Directions for this task: Copy out exactly the line that contains "Lemma lor_page q" and all lines following it to the end of the data.

(Stored data entries)
Definition kernel_cache : list inode := mkInode ROOTDEV ROOTINO 1 0 0 0 0 0 0 [] :: replicate 3 (mkInode 0 0 0 0 0 0 0 0 0 []).
Lemma boot_coherent d : vol size_ bmb d -> ld_buf d = ∅ -> ld_log d = [] -> coherent size_ bmb None (mkFsys false kernel_cache d).
Proof.
  intros Hv Hb Hl. split; [done|done|done|cbn; rewrite Hl; split; [apply NoDup_nil_2|cbn; unfold NBUF; lia]| |].
  - intros k i Hk. assert (i = mkInode ROOTDEV ROOTINO 1 0 0 0 0 0 0 [] \/ i = mkInode 0 0 0 0 0 0 0 0 0 []) as [->| ->] by (do 4 (destruct k as [|k]; [injection Hk as <-; auto|]); done); split; cbn; auto; lia || done.
  - intros k k' i i' Hk Hk' Hr Hr'. assert (Hz : forall k i, kernel_cache !! k = Some i -> 0 < i_ref i -> k = 0%nat) by (intros j x Hx ?; do 4 (destruct j as [|j]; [by injection Hx as <-|]); done).
    by rewrite (Hz k i), (Hz k' i').
Qed.
Lemma mkfs_kernel_reads_witness : exists s ip f1 f2, main true 2000 one_host [[109]; [102]; [95; 99]] true mkfs0 = Ok tt s /\
  namei (fun _ => None) 0 [47; 99] (mkFsys false kernel_cache (image s)) = Ok (Some ip) f1 /\ ilock ip f1 = Ok tt f2 /\ readi (fun _ => None) ip 0 3 f2 = Ok (3, [65; 66; 67]) f2.
Proof.
  destruct (mkfs_kernel_reads true 2000 one_host one_input [109] [102]) as (s & E & H); [done|exact one_ok|done|done|done|].
  destruct (mkfs_made true 2000 one_host one_input [109] [102]) as (s' & A0 & As & E' & Hv & _); [done|exact one_ok|done|done|done|]. rewrite E in E'. injection E' as <-.
  destruct (H 0%nat _ (fun _ => None) (mkFsys false kernel_cache (image s)) 0%nat (mkInode ROOTDEV ROOTINO 1 0 0 0 0 0 0 []) eq_refl) as (ip & f1 & f2 & E1 & E2 & E3).
  - discriminate.
  - apply not_elem_of_cons. split; [discriminate|apply not_elem_of_nil].
  - intros [|[|j]] e' Hj He'; [injection He' as <-; vm_compute; discriminate|injection He' as <-; vm_compute; discriminate|lia].
  - by apply boot_coherent.
  - reflexivity.
  - vm_compute. discriminate.
  - reflexivity.
  - reflexivity.
  - exists s, ip, f1, f2. split; [exact E|]. split; [exact E1|]. split; [exact E2|exact E3].
Defined.

(** With 30 files the entries of the root directory fill its block exactly; the
    size is then rounded up to two blocks although there is no second one. *)
Lemma mkfs_full_directory : exists s, main false 2000 (fun _ => Some []) ([109] :: [102] :: map (fun k => [97 + Z.of_nat k]) (seq 0 30)) true mkfs0 = Ok tt s /\
  i_size (copy (image s) ROOTINO 1 3) = 1024 /\ fblock (image s) (copy (image s) ROOTINO 1 3) 1 = 0.
Proof.
  remember (main false 2000 (fun _ => Some []) ([109] :: [102] :: map (fun k => [97 + Z.of_nat k]) (seq 0 30)) true mkfs0) as r eqn:Er.
  assert (H : match r with Ok _ s => (i_size (copy (image s) ROOTINO 1 3) =? 1024) && (fblock (image s) (copy (image s) ROOTINO 1 3) 1 =? 0) | _ => false end = true) by (subst r; vm_compute; reflexivity).
  clear Er. destruct r as [[] s|]; [|discriminate H]. apply andb_true_iff in H as [H1%Z.eqb_eq H2%Z.eqb_eq]. exists s. split; [reflexivity|]. split; [exact H1|exact H2].
Qed.
(** exit() up to acquire(&ptable.lock), and from there on. *)
Definition exit_check (me : nat) : M ptable unit :=
  t ← get; if bool_decide (pt_init t = Some me) then panic "init exiting" else mret tt.
Definition exit_files (me : nat) : code unit :=
  close_files me 0 NOFILE
    (_ ⇐ (x ← proc_at me; cwd ← deref "proc->cwd" (p_cwd x); service (s_iput srv cwd));
     _ ⇐ upd_proc me (set_cwd None);
     Done tt).
Definition exit_locked (me : nat) : M ptable unit :=
  pt_acquire;;
  x ← proc_at me;
  wakeup1 (CProc <$> p_parent x);;
  t ← get;
  abandon me 0 (length (pt_proc t));;
  upd_proc me (set_state ZOMBIE);;
  sched me.
Definition exit (me : nat) : M ptable unit := exit_check me;; run (exit_files me);; exit_locked me.

(** sleep up to sched(); [other] when [lk] is not ptable.lock. *)
Definition sleep (me : nat) (c : chan) (other : bool) : M ptable unit :=
  when other (pt_acquire;; modify (fun t => set_pt_lock (pt_lock t) (pt_ncli t - 1) t));;
  upd_proc me (set_chan (Some c));;
  upd_proc me (set_state SLEEPING);;
  sched me.

(** The scan of wait(): the first zombie child, or whether there are children. *)
Fixpoint wait_scan (me : nat) (l : list proc) (k : nat) (havekids : bool) : nat + bool :=
  match l with
  | [] => inr havekids
  | p :: l =>
      if decide (p_parent p = Some me) then
        if decide (p_state p = ZOMBIE) then inl k else wait_scan me l (S k) true
      else wait_scan me l (S k) havekids
  end.

(** None when the process went to sleep; it scans again when it is resumed. *)
Definition wait (me : nat) : M ptable (option Z) :=
  pt_acquire;;
  t ← get;
  match wait_scan me (pt_proc t) 0 false with
  | inl c =>
      x ← proc_at c;
      service (s_kfree srv (p_kstack x));;
      upd_proc c (set_kstack 0);;
      service (s_freevm srv (p_pgdir x));;
      upd_proc c (fun x => set_killed false (set_name [] (set_parent None (set_pid 0 (set_state UNUSED x)))));;
      pt_release;;
      mret (Some (p_pid x))
  | inr havekids =>
      x ← proc_at me;
      if negb havekids || p_killed x then pt_release;; mret (Some (-1))
      else sleep me (CProc me) false;; mret None
  end.

Definition handler_code (me : nat) (sighandler : Z) : code Z :=
  addr ⇐ (x ← proc_at me; service (s_uva2ka srv (p_pgdir x) (tf_esp (p_tf x))));
  _ ⇐ (x ← proc_at me;
       let tf := p_tf x in
       if Z.land (tf_esp tf) 0xFFF =? 0 then panic "esp_offset == 0"
       else service (s_store srv (addr ⊕ Z.land (tf_esp tf ⊖ 4) 0xFFF) (tf_eip tf)));
  _ ⇐ upd_proc me (fun x => let tf := p_tf x in set_tf (mkTf (tf_eax tf) (tf_eip tf) (tf_esp tf ⊖ 4) (tf_regs tf)) x);
  _ ⇐ upd_proc me (fun x => let tf := p_tf x in set_tf (mkTf (tf_eax tf) sighandler (tf_esp tf) (tf_regs tf)) x);
  Done 0.
Definition register_handler (me : nat) (sighandler : Z) : M ptable unit := run (handler_code me sighandler);; mret tt.

Definition yield (me : nat) : M ptable unit :=
  pt_acquire;; upd_proc me (set_state RUNNABLE);; sched me.

(** forkret() and its static [first]: the log is recovered by the first process that runs. *)
Definition forkret_run (initlog : M K unit) (first : bool) : M ptable bool :=
  pt_release;;
  when first (service initlog);;
  mret false.

Fixpoint kill_scan (pid : Z) (l : list proc) (k : nat) : option nat :=
  match l with
  | [] => None
  | p :: l => if p_pid p =? pid then Some k else kill_scan pid l (S k)
  end.
Definition kill (pid : Z) : M ptable Z :=
  pt_acquire;;
  t ← get;
  match kill_scan pid (pt_proc t) 0 with
  | Some p =>
      upd_proc p (fun x => let x := set_killed true x in if decide (p_state x = SLEEPING) then set_state RUNNABLE x else x);;
      pt_release;;
      mret 0
  | None => pt_release;; mret (-1)
  end.

(** One turn of scheduler()'s loop body for entry [p]: true when the process
    runs; it then releases the lock the scheduler has taken.  Its return to the
    scheduler is sched(). *)
Definition schedule (p : nat) : M ptable bool :=
  pt_acquire;;
  x ← proc_at p;
  if decide (p_state x = RUNNABLE) then upd_proc p (set_state RUNNING);; pt_release;; mret true
  else pt_release;; mret false.

(** The code after sched() in sleep(). *)
Definition resume (me : nat) : M ptable unit := upd_proc me (set_chan None).

(** ** The machine

    Processors, each running a process or its scheduler.  A process may be in the
    middle of kernel code: [todo] has what is left of it.  One step is one action
    of such code or one operation under ptable.lock, of any process that is on a
    processor; the timer may take it from its processor ([st_yield]) and it may
    sleep on a lock or buffer ([st_sleep]) between any two actions. *)
Inductive task : Type :=
| InCall (c : code Z)        (** fork, growproc or register_handler *)
| InExit (c : code unit)     (** before exit() takes ptable.lock *)
| InWait.                    (** asleep in wait(), or woken from there *)
Record sys := mkSys { tab : ptable; cur : list (option nat); todo : gmap nat task }.
Definition runs_on (s : sys) (c me : nat) : Prop := cur s !! c = Some (Some me).
Definition idle (s : sys) (me : nat) : Prop := todo s !! me = None.
(* ===== verification/Trap.v ===== *)
(** * trap.c: traps, interrupts and the clock

    trap() of src/trap.c on the process table of Proc.v, with sys_sleep,
    sys_uptime, sys_wait, sys_kill, sys_fork and sys_exit of src/sysproc.c.
    The interrupt handlers of the drivers and cprintf are the record
    [Handlers]: Ide.v, Console.v and Devices.v define them over their own
    states.  trap() is cut where the process may leave the processor:
    [OSyscall] when syscall() runs next and [trap_sysret] after it, [OYield]
    when it has yielded and [trap_end] when it runs again. *)

From S2P Require Import Prelude Str Devices Console Proc.

(** The part of the trap frame that trap() reads. *)
Record tframe := mkTframe { trapno : Z; tcs : Z; teip : Z; terr : Z }.
Inductive outcome : Type := OReturn | OSyscall | OYield | OExit.
Definition DPL_USER : Z := 3.
Definition from_user (tf : tframe) : bool := Z.land (tcs tf) 3 =? DPL_USER.

Section Trap.
Context {K : Type} (srv : Services K) (forkret : Z).
Notation ptable := (ptable (K := K)).

Record Handlers := {
  h_ide : M ptable unit;
  h_kbd : M ptable unit;
  h_uart : M ptable unit;
  h_eoi : M ptable unit;
  h_print : list Z -> list karg -> M ptable unit;
}.
Context (hd : Handlers).

Record clock := mkClock { ck_pt : ptable; tickslock : bool; ticks : Z }.
Definition set_ck_pt v c := mkClock v (tickslock c) (ticks c).
Definition set_tickslock v c := mkClock (ck_pt c) v (ticks c).
Definition set_ticks v c := mkClock (ck_pt c) (tickslock c) v.
Definition procs {A} (m : M ptable A) : M clock A := zoom ck_pt set_ck_pt m.
(** tickslock counts for pushcli like any other lock. *)
Definition ncli_add (n : Z) : M clock unit := procs (modify (fun t => set_pt_lock (pt_lock t) (pt_ncli t + n) t)).
Definition tk_acquire : M clock unit := Spinlock.acquire tickslock set_tickslock;; ncli_add 1.
Definition tk_release : M clock unit := Spinlock.release tickslock set_tickslock;; ncli_add (-1).

(** The channel &ticks. *)
Context (ticks_chan : chan).

Definition tick : M clock unit :=
  tk_acquire;;
  modify (fun c => set_ticks (u32 (ticks c + 1)) c);;
  procs (wakeup ticks_chan);;
  tk_release.

Definition print (fmt : string) (args : list karg) : M clock unit := procs (h_print hd (lit fmt ++ newline) args).
(* ===== verification/Aspace.v ===== *)
(** * Address spaces: what vm.c's page tables mean

    Pages have roles: page directory, page table or user page of an address
    space.  [world] says that the pages with a role are not free, [aspace] that
    the words of a directory and its tables are the map [P] from virtual page
    numbers to entries.  The operations of Vm.v are shown to be operations on
    [P], the free list and the contents of the user pages. *)

From S2P Require Import Prelude Str Spinlock Kalloc Vm.

(** ** Entries *)

Definition entry (pa perm : Z) : Z := Z.lor (Z.lor pa perm) PTE_P.
(** The page an entry maps. *)
Definition frame (e : Z) : Z := p2v (PTE_ADDR e).

Lemma land_page q f : 0 <= f < PGSIZE -> Z.land (PGSIZE * q) f = 0.
Proof.
  intros Hf. apply Z.bits_inj'. intros n Hn. rewrite Z.land_spec, Z.bits_0. change PGSIZE with (2 ^ 12) in *.
  destruct (Z.lt_ge_cases n 12).
  - rewrite Z.mul_comm, Z.mul_pow2_bits_low by lia. done.
  - assert (Hz : Z.testbit f n = false).
    { rewrite <- (Z.mod_small f (2 ^ 12)) by lia. by apply Z.mod_pow2_bits_high. }
    by rewrite Hz, andb_false_r.
Qed.

Lemma lor_page q f : 0 <= f < PGSIZE -> Z.lor (PGSIZE * q) f = PGSIZE * q + f.
Proof. intros Hf. rewrite Z.add_nocarry_lor; [done|]. by apply land_page. Qed.

Lemma page_div q f : 0 <= f < PGSIZE -> (PGSIZE * q + f) / PGSIZE = q.
Proof. intros Hf. unfold PGSIZE in *. rewrite Z.mul_comm, Z.div_add_l by lia. rewrite Z.div_small by lia. lia. Qed.

Lemma present_odd e : present e = Z.odd e.
Proof.
  unfold present, truth, PTE_P. change 1 with (Z.ones 1). rewrite Z.land_ones by lia. change (2 ^ 1) with 2. rewrite Zmod_odd. by destruct (Z.odd e).
Qed.

Lemma PTE_ADDR_spec e : 0 <= e < 2 ^ 32 -> PTE_ADDR e = PGSIZE * (e / PGSIZE).
Proof. apply page_mask. Qed.

(** Permission bits, with or without PTE_P. *)
Definition perm_ok (perm : Z) : Prop := 0 <= perm < PGSIZE /\ Z.lor perm PTE_P < PGSIZE.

Result:
Lemma lor_page q f : 0 <= f < PGSIZE -> Z.lor (PGSIZE * q) f = PGSIZE * q + f.
Proof. intros Hf. rewrite Z.add_nocarry_lor; [done|]. by apply land_page. Qed.

Lemma page_div q f : 0 <= f < PGSIZE -> (PGSIZE * q + f) / PGSIZE = q.
Proof. intros Hf. unfold PGSIZE in *. rewrite Z.mul_comm, Z.div_add_l by lia. rewrite Z.div_small by lia. lia. Qed.

Lemma present_odd e : present e = Z.odd e.
Proof.
  unfold present, truth, PTE_P. change 1 with (Z.ones 1). rewrite Z.land_ones by lia. change (2 ^ 1) with 2. rewrite Zmod_odd. by destruct (Z.odd e).
Qed.

Lemma PTE_ADDR_spec e : 0 <= e < 2 ^ 32 -> PTE_ADDR e = PGSIZE * (e / PGSIZE).
Proof. apply page_mask. Qed.

(** Permission bits, with or without PTE_P. *)
Definition perm_ok (perm : Z) : Prop := 0 <= perm < PGSIZE /\ Z.lor perm PTE_P < PGSIZE.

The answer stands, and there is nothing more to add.